[Stored items from a collection]
▼
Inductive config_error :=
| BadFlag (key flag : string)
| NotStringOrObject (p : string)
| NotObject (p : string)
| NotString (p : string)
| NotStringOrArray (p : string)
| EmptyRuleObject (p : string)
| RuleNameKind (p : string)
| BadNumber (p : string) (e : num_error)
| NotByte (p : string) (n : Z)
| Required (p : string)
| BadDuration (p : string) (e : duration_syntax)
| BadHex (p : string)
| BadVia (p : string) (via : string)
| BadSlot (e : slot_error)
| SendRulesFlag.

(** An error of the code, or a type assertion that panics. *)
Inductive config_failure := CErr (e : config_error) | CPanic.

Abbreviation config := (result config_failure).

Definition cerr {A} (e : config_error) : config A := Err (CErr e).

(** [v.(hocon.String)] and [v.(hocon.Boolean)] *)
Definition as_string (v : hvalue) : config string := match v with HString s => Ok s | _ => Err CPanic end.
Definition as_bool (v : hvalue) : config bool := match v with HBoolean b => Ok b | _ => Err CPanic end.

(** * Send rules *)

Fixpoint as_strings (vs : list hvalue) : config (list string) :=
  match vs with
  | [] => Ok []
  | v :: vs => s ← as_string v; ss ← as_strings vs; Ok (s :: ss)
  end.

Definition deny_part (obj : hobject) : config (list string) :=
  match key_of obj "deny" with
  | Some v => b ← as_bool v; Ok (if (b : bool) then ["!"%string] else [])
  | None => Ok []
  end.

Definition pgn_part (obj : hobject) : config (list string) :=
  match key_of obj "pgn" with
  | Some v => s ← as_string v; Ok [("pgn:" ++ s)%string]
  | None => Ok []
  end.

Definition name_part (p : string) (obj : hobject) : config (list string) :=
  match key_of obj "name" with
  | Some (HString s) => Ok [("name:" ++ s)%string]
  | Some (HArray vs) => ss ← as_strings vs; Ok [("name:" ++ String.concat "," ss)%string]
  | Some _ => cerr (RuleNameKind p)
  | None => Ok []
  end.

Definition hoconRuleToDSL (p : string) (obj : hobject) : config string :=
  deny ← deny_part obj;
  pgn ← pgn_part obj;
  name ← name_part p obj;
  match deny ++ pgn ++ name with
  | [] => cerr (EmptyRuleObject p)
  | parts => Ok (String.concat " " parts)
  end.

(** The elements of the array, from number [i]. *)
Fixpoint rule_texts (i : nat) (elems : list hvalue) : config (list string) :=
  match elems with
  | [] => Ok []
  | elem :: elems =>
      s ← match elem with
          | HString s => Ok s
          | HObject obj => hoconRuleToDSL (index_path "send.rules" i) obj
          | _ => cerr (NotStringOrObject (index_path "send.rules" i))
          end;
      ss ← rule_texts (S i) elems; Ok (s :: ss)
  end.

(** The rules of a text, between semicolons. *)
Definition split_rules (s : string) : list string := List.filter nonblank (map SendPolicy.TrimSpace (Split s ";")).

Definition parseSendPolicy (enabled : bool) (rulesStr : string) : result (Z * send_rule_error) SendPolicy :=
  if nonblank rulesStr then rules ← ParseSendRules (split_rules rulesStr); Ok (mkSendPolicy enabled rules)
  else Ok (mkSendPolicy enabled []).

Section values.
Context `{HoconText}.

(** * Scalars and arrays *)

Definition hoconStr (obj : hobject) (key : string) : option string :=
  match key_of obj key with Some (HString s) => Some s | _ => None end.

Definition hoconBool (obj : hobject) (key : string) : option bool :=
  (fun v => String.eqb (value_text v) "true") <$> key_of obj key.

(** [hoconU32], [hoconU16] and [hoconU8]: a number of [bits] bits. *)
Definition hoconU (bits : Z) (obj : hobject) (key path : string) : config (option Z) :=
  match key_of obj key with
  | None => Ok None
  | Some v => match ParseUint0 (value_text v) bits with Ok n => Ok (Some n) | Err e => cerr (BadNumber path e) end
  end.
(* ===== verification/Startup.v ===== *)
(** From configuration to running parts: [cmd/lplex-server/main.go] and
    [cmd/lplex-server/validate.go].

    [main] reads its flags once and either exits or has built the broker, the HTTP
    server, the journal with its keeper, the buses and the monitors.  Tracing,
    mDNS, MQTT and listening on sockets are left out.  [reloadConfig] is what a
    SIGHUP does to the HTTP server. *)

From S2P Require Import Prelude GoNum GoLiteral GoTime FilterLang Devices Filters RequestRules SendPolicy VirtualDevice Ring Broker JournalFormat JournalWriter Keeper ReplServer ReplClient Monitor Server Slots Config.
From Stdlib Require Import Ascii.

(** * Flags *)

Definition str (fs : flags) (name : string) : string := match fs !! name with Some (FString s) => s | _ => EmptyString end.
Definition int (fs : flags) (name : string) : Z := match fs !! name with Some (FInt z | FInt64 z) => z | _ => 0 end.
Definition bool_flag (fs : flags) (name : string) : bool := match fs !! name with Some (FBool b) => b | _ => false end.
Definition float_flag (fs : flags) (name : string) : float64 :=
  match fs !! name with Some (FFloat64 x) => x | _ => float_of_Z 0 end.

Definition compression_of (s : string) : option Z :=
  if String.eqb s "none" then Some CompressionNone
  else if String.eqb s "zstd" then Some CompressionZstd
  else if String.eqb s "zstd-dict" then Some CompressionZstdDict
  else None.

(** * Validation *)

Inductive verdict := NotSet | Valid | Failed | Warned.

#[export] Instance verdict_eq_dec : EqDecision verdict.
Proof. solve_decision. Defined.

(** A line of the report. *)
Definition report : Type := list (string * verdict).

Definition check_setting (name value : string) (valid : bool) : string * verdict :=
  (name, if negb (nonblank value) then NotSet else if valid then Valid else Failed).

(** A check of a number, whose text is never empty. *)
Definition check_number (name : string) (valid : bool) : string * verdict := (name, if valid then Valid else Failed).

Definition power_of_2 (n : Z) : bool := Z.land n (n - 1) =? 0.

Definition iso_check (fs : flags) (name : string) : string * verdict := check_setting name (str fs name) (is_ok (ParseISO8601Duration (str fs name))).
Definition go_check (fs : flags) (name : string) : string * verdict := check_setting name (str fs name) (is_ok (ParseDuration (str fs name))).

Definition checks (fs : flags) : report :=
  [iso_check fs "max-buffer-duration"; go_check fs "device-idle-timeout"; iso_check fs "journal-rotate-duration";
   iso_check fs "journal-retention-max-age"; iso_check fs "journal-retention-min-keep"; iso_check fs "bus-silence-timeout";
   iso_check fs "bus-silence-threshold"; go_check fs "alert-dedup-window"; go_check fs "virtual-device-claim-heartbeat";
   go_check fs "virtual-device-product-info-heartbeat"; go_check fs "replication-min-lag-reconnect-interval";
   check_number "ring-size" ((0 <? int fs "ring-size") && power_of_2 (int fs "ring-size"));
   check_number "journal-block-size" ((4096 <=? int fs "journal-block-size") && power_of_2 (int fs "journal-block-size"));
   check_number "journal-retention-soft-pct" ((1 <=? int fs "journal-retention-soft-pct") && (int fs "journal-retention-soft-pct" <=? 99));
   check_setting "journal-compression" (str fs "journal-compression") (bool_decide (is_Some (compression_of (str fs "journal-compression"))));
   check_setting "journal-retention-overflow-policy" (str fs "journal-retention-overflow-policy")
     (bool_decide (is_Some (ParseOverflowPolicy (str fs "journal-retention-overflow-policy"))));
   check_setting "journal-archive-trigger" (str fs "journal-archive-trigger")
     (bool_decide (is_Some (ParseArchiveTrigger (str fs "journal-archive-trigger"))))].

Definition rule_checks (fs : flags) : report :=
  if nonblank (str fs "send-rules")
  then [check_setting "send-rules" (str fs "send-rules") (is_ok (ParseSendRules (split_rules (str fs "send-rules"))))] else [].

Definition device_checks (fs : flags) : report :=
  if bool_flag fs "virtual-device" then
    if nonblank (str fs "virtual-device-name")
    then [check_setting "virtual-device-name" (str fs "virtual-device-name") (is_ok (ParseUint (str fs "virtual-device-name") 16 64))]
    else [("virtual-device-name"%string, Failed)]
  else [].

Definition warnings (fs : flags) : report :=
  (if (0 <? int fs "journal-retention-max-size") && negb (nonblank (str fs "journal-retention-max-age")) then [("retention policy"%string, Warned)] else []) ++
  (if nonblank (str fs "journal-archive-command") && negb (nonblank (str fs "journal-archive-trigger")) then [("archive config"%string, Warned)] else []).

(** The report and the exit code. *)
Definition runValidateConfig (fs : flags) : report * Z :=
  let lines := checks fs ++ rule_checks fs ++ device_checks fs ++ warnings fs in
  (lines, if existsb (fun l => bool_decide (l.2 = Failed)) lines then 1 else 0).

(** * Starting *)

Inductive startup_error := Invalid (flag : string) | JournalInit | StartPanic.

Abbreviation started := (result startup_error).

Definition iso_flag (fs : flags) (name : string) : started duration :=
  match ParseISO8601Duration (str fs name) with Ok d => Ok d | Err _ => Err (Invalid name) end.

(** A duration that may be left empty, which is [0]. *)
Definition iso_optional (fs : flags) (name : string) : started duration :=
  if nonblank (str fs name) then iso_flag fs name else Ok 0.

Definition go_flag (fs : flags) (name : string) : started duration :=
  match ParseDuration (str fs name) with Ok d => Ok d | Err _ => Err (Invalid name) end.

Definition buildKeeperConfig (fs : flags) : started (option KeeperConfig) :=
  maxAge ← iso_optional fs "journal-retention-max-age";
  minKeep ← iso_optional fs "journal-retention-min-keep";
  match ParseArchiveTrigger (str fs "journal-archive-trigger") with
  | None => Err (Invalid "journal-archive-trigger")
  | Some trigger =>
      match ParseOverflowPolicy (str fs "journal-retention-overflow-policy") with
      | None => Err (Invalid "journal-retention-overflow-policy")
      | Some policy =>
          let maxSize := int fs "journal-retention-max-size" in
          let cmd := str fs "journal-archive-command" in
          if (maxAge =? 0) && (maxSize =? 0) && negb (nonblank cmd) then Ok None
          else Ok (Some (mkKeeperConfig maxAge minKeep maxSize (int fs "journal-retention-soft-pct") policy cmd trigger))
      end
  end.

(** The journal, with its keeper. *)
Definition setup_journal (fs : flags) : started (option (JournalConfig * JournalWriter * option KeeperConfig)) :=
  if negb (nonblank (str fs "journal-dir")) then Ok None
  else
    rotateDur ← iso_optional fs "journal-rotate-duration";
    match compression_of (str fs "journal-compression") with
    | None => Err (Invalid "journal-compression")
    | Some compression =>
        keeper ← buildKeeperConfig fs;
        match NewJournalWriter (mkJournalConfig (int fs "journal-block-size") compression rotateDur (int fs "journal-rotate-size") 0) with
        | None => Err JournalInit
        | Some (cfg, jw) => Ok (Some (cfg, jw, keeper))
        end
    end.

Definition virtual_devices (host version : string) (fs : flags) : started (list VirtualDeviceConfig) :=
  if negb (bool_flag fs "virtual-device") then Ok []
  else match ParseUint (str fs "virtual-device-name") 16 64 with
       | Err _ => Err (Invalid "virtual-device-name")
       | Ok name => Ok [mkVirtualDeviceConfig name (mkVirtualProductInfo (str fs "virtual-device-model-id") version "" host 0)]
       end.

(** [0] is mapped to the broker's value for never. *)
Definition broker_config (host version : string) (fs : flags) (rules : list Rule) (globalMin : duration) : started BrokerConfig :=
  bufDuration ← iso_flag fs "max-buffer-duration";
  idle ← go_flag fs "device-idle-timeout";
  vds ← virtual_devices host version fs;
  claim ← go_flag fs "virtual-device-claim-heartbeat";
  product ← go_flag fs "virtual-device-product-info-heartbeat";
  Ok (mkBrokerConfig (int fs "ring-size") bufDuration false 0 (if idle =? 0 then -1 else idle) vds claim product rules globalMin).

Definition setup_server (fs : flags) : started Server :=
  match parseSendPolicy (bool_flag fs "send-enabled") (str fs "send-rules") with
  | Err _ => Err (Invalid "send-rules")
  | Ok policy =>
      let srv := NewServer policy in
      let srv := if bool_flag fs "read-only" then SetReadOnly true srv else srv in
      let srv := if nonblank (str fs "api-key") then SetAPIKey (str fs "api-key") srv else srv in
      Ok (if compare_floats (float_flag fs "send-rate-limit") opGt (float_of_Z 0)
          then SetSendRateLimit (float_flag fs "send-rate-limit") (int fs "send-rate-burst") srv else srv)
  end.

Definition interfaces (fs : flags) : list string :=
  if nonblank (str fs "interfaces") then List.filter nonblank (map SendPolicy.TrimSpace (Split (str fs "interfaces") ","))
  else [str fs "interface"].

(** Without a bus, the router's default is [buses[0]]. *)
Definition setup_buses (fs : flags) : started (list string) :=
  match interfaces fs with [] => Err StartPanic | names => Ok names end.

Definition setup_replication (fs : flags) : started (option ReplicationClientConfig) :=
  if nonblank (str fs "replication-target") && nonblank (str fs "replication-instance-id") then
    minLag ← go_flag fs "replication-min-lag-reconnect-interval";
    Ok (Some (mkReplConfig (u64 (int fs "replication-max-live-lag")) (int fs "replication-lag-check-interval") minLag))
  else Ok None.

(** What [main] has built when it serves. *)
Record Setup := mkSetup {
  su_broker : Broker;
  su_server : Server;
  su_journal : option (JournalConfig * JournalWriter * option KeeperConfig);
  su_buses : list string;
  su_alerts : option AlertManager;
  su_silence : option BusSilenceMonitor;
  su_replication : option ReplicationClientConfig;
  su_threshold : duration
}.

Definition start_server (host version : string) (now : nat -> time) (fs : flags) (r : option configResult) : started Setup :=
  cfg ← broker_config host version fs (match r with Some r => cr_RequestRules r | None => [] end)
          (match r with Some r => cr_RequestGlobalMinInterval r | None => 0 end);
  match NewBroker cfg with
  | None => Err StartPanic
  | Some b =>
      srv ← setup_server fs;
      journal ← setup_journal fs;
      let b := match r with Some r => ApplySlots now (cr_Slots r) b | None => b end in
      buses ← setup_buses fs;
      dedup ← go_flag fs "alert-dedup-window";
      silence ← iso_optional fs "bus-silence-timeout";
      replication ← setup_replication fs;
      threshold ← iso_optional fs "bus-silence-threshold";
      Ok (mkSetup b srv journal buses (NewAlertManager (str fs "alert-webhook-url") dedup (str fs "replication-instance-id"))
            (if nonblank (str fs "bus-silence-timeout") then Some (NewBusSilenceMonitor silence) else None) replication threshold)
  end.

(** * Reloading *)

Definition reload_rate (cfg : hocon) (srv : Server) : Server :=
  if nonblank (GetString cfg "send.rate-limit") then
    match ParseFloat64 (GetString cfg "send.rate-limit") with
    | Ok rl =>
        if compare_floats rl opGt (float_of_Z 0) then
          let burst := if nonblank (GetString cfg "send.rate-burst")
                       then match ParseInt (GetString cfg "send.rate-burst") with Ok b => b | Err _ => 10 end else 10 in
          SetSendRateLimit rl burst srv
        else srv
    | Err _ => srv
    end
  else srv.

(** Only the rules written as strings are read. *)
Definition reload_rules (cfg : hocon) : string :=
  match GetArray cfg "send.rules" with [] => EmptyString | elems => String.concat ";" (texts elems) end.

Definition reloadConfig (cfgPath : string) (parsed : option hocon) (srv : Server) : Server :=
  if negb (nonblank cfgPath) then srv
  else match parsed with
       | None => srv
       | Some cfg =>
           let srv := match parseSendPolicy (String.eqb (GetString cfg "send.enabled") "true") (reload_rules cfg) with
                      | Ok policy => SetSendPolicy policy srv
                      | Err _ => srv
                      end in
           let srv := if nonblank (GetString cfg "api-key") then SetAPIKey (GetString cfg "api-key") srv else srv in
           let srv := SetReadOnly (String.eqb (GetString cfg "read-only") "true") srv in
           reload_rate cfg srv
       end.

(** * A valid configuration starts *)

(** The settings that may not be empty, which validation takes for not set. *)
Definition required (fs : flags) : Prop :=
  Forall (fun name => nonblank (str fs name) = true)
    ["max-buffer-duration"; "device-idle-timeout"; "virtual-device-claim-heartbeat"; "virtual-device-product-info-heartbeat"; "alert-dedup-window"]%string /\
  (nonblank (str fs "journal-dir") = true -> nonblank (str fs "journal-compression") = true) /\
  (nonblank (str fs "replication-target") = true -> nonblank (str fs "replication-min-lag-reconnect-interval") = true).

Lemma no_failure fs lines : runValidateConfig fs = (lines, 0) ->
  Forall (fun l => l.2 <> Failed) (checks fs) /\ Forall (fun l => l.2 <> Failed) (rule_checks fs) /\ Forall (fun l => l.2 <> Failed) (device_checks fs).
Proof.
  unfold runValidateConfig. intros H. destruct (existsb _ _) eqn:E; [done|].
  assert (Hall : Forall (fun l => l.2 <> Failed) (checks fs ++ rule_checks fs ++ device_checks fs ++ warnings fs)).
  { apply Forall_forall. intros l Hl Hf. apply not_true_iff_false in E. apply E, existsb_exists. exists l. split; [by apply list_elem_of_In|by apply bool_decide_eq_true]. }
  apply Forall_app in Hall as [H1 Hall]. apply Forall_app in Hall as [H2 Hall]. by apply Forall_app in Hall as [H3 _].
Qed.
▲
Show each line of the records above containing "claim".

   iso_check fs "bus-silence-threshold"; go_check fs "alert-dedup-window"; go_check fs "virtual-device-claim-heartbeat";
  claim ← go_flag fs "virtual-device-claim-heartbeat";
  Ok (mkBrokerConfig (int fs "ring-size") bufDuration false 0 (if idle =? 0 then -1 else idle) vds claim product rules globalMin).
    ["max-buffer-duration"; "device-idle-timeout"; "virtual-device-claim-heartbeat"; "virtual-device-product-info-heartbeat"; "alert-dedup-window"]%string /\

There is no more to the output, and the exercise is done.